Dataset items:
==============================

(* ===== verification/InstrumentStream.v ===== *)
(** * InstrumentStream: internal/core/marketdata/domain

    Value objects (value_objects.go, market_type.go, update_sequence.go) and the
    stream aggregate (instrument_stream.go), which turns an event into an
    envelope if its sequence number is new and its idempotency key was not seen
    within the deduplication window. *)

From S2P Require Import Prelude GoRuntime Shared Hash Envelope.

Local Open Scope string_scope.
Local Open Scope list_scope.
Local Open Scope Z_scope.

(** ** Value objects *)

Abbreviation VenueID := string (only parsing).
Abbreviation InstrumentID := string (only parsing).
Abbreviation EventType := string (only parsing).
Abbreviation SchemaVersion := Z (only parsing).
Abbreviation Sequence := Z (only parsing).
Abbreviation Timestamp := Z (only parsing).
Abbreviation DedupWindow := Z (only parsing).
Abbreviation MarketType := string (only parsing).

Definition MarketTypeSpot : MarketType := "SPOT".
Definition MarketTypeUSDMFutures : MarketType := "USD_M_FUTURES".
Definition MarketTypeCOINMFutures : MarketType := "COIN_M_FUTURES".

(** [if p := v; p != nil { return zero, p }; return x, nil] *)
Definition guarded {A} (p : option Problem) (x : A) : Problem + A :=
  match p with Some p => inl p | None => inr x end.

Section value_objects.
Context {GR : GoRuntime}.

Definition NewVenueID (raw : string) : Problem + VenueID :=
  guarded (NonEmptyString "venue_id" raw) (CanonicalVenue raw).
Definition NewInstrumentID (raw : string) : Problem + InstrumentID :=
  guarded (NonEmptyString "instrument_id" raw) (CanonicalInstrument raw).
Definition NewEventType (raw : string) : Problem + EventType :=
  guarded (NonEmptyString "event_type" raw) (NormalizeEventType raw).
Definition NewSchemaVersion (v : Z) : Problem + SchemaVersion :=
  if v <? 1 then inl (with_detail (Newf ValidationFailed "schema_version must be >= 1, got %d" [AnyInt v])
                        "field" (AnyStr "schema_version"))
  else inr v.
Definition NewSequence (s : Z) : Problem + Sequence := guarded (NonNegativeInt "seq" s) s.
Definition NewTimestamp (ms : Z) : Problem + Timestamp := guarded (PositiveInt "timestamp" ms) ms.
Definition NewIdempotencyKey (key : string) : Problem + string := guarded (NonEmptyString "idempotency_key" key) key.
Definition NewDedupWindow (size : Z) : Problem + DedupWindow :=
  if size <=? 0 then inl (with_detail (Newf ValidationFailed "dedup_window must be > 0, got %d" [AnyInt size])
                            "field" (AnyStr "dedup_window"))
  else inr size.

Definition NewMarketType (raw : string) : Problem + MarketType :=
  let v := ToUpper (TrimSpace raw) in
  if str_eqb v MarketTypeSpot || str_eqb v MarketTypeUSDMFutures || str_eqb v MarketTypeCOINMFutures then inr v
  else inl (with_detail
         (Newf ValidationFailed "market_type must be SPOT|USD_M_FUTURES|COIN_M_FUTURES, got %q" [AnyStr raw])
         "field" (AnyStr "market_type")).
End value_objects.

Record UpdateSequence := MkUpdateSequence { us_First : Z; us_Final : Z }.
Definition NewUpdateSequence (first final : Z) : Problem + UpdateSequence :=
  if first <=? 0 then inl (with_detail (New ValidationFailed "update_sequence.first must be > 0")
                             "field" (AnyStr "update_sequence.first"))
  else if final <=? 0 then inl (with_detail (New ValidationFailed "update_sequence.final must be > 0")
                                  "field" (AnyStr "update_sequence.final"))
  else if final <? first then
    inl (with_detail (Newf ValidationFailed "update_sequence.final must be >= first (first=%d final=%d)"
                        [AnyInt first; AnyInt final]) "field" (AnyStr "update_sequence"))
  else inr (MkUpdateSequence first final).

(** ** The stream *)

Inductive StreamState := StreamHealthy | StreamNeedsAttention.

Record StreamHealth := MkStreamHealth {
  sh_LastSeq : Sequence;
  sh_OutOfOrderCount : Z;
  sh_DuplicateCount : Z;
  sh_IsHealthy : bool;
  sh_State : StreamState;
}.

Record StreamID := MkStreamID {
  sid_Venue : VenueID;
  sid_Instrument : InstrumentID;
  sid_MarketType : MarketType;
}.
#[export] Instance StreamID_eq_dec : EqDecision StreamID.
Proof. solve_decision. Defined.
#[export] Instance StreamID_countable : Countable StreamID.
Proof.
  refine (inj_countable' (λ s, (sid_Venue s, sid_Instrument s, sid_MarketType s))
    (λ '(v, i, m), MkStreamID v i m) _). by intros [].
Defined.

Definition SequencerInstrumentKey (s : StreamID) : string := (sid_Instrument s ++ ":" ++ sid_MarketType s)%string.

Record InstrumentStream := MkInstrumentStream {
  is_id : StreamID;
  dedupWindow : DedupWindow;
  lastSeq : Sequence;
  seen : gset Z;
  seenOrd : list Z;
  outOfOrderCount : Z;
  duplicateCount : Z;
}.
#[export] Instance InstrumentStream_eta : Eta InstrumentStream := λ r,
  MkInstrumentStream (is_id r) (dedupWindow r) (lastSeq r) (seen r) (seenOrd r) (outOfOrderCount r) (duplicateCount r).

Abbreviation StreamM := (Meth InstrumentStream Problem).

Definition Health (s : InstrumentStream) : StreamHealth :=
  let state := if (0 <? outOfOrderCount s) || (0 <? duplicateCount s) then StreamNeedsAttention else StreamHealthy in
  MkStreamHealth (lastSeq s) (outOfOrderCount s) (duplicateCount s)
    (match state with StreamHealthy => true | StreamNeedsAttention => false end) state.

(** The panic of [s.seenOrd[0]] on an empty slice. *)
Definition seenPanic : Problem := New Internal "runtime error: index out of range [0] with length 0".

(** The compaction of the backing array does not change the slice. *)
Definition recordSeen (ikeyHash : Z) : StreamM unit :=
  s ← recv;
  (if dedupWindow s <=? Z.of_nat (length (seenOrd s)) then
     match seenOrd s with
     | [] => throw seenPanic
     | oldest :: rest =>
         assign (λ s, s <| seenOrd := rest |>) ;;
         assign (λ s, s <| seen ::= λ m, m ∖ {[oldest]} |>)
     end
   else mret tt) ;;
  assign (λ s, s <| seen ::= λ m, {[ikeyHash]} ∪ m |>) ;;
  assign (λ s, s <| seenOrd ::= λ l, l ++ [ikeyHash] |>).

Definition buildIdempotencyKey (venue : VenueID) (instrument : InstrumentID) (eventType : EventType) (seq : Sequence)
    : string := IdempotencyKeyFast venue instrument eventType seq.

(** The inputs of [BuildEnvelope]. *)
Record BuildInput := MkBuildInput {
  bi_EventType : EventType;
  bi_Version : SchemaVersion;
  bi_TsExchange : Timestamp;
  bi_TsIngest : Timestamp;
  bi_Seq : Sequence;
  bi_ContentType : string;
  bi_Payload : list Z;
  bi_Source : string;
}.

(** The idempotency key of an input and its digest. *)
Definition inputKey (id : StreamID) (x : BuildInput) : string * Z :=
  if negb (str_eqb (bi_Source x) "") then (bi_Source x, SumFieldsFast64 [bi_Source x])
  else (buildIdempotencyKey (sid_Venue id) (sid_Instrument id) (bi_EventType x) (bi_Seq x),
        SumIdempotencyKeyFast64 (sid_Venue id) (sid_Instrument id) (bi_EventType x) (bi_Seq x)).

Definition outOfOrderProblem (id : StreamID) (seq last : Sequence) : Problem :=
  with_detail (with_detail (Newf OutOfOrder "seq %d is not greater than last seq %d for %s/%s"
    [AnyInt seq; AnyInt last; AnyStr (sid_Venue id); AnyStr (sid_Instrument id)])
    "seq" (AnyInt seq)) "last_seq" (AnyInt last).
Definition duplicateProblem (ikey : string) : Problem :=
  with_detail (Newf Duplicate "duplicate event for key %s" [AnyStr ikey]) "idempotency_key" (AnyStr ikey).

Section stream.
Context {GR : GoRuntime}.

Definition NewInstrumentStreamWithMarketType (rawVenue rawInstrument rawMarketType : string) (window : DedupWindow)
    : Problem + InstrumentStream :=
  match NewVenueID rawVenue with inl p => inl p | inr venue =>
  match NewInstrumentID rawInstrument with inl p => inl p | inr instrument =>
  let rawMarketType := if str_eqb rawMarketType "" then MarketTypeSpot else rawMarketType in
  match NewMarketType rawMarketType with inl p => inl p | inr marketType =>
  if window <=? 0 then inl (New ValidationFailed "dedup_window must be > 0") else
  inr (MkInstrumentStream (MkStreamID venue instrument marketType) window 0 ∅ [] 0 0)
  end end end.

Definition NewInstrumentStream (rawVenue rawInstrument : string) (window : DedupWindow) : Problem + InstrumentStream :=
  NewInstrumentStreamWithMarketType rawVenue rawInstrument MarketTypeSpot window.

Definition BuildEnvelope (x : BuildInput) : StreamM Envelope :=
  s ← recv;
  let id := is_id s in
  if (bi_Seq x <=? lastSeq s) && (0 <? lastSeq s) then
    assign (λ s, s <| outOfOrderCount := add64 (outOfOrderCount s) 1 |>) ;;
    throw (outOfOrderProblem id (bi_Seq x) (lastSeq s))
  else
  let '(ikey, ikeyHash) := inputKey id x in
  if bool_decide (ikeyHash ∈ seen s) then
    assign (λ s, s <| duplicateCount := add64 (duplicateCount s) 1 |>) ;;
    throw (duplicateProblem ikey)
  else
  let env := MkEnvelope (bi_EventType x) (bi_Version x) (sid_Venue id) (sid_Instrument id) (bi_TsExchange x)
    (bi_TsIngest x) (bi_Seq x) ikey (bi_ContentType x) ∅ (bi_Payload x) "" in
  validated ← on_local env Validate;
  assign (λ s, s <| lastSeq := bi_Seq x |>) ;;
  recordSeen ikeyHash ;;
  mret validated.1.
End stream.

==============================

[Description of the task] The answer is the lines above between the line holding "Definition inputKey (id" and the line holding "Definition NewInstrumentStreamWithMarketType (rawVenue", inclusive, each written out exactly, and no others.

[Task answer]
Definition inputKey (id : StreamID) (x : BuildInput) : string * Z :=
  if negb (str_eqb (bi_Source x) "") then (bi_Source x, SumFieldsFast64 [bi_Source x])
  else (buildIdempotencyKey (sid_Venue id) (sid_Instrument id) (bi_EventType x) (bi_Seq x),
        SumIdempotencyKeyFast64 (sid_Venue id) (sid_Instrument id) (bi_EventType x) (bi_Seq x)).

Definition outOfOrderProblem (id : StreamID) (seq last : Sequence) : Problem :=
  with_detail (with_detail (Newf OutOfOrder "seq %d is not greater than last seq %d for %s/%s"
    [AnyInt seq; AnyInt last; AnyStr (sid_Venue id); AnyStr (sid_Instrument id)])
    "seq" (AnyInt seq)) "last_seq" (AnyInt last).
Definition duplicateProblem (ikey : string) : Problem :=
  with_detail (Newf Duplicate "duplicate event for key %s" [AnyStr ikey]) "idempotency_key" (AnyStr ikey).

Section stream.
Context {GR : GoRuntime}.

Definition NewInstrumentStreamWithMarketType (rawVenue rawInstrument rawMarketType : string) (window : DedupWindow)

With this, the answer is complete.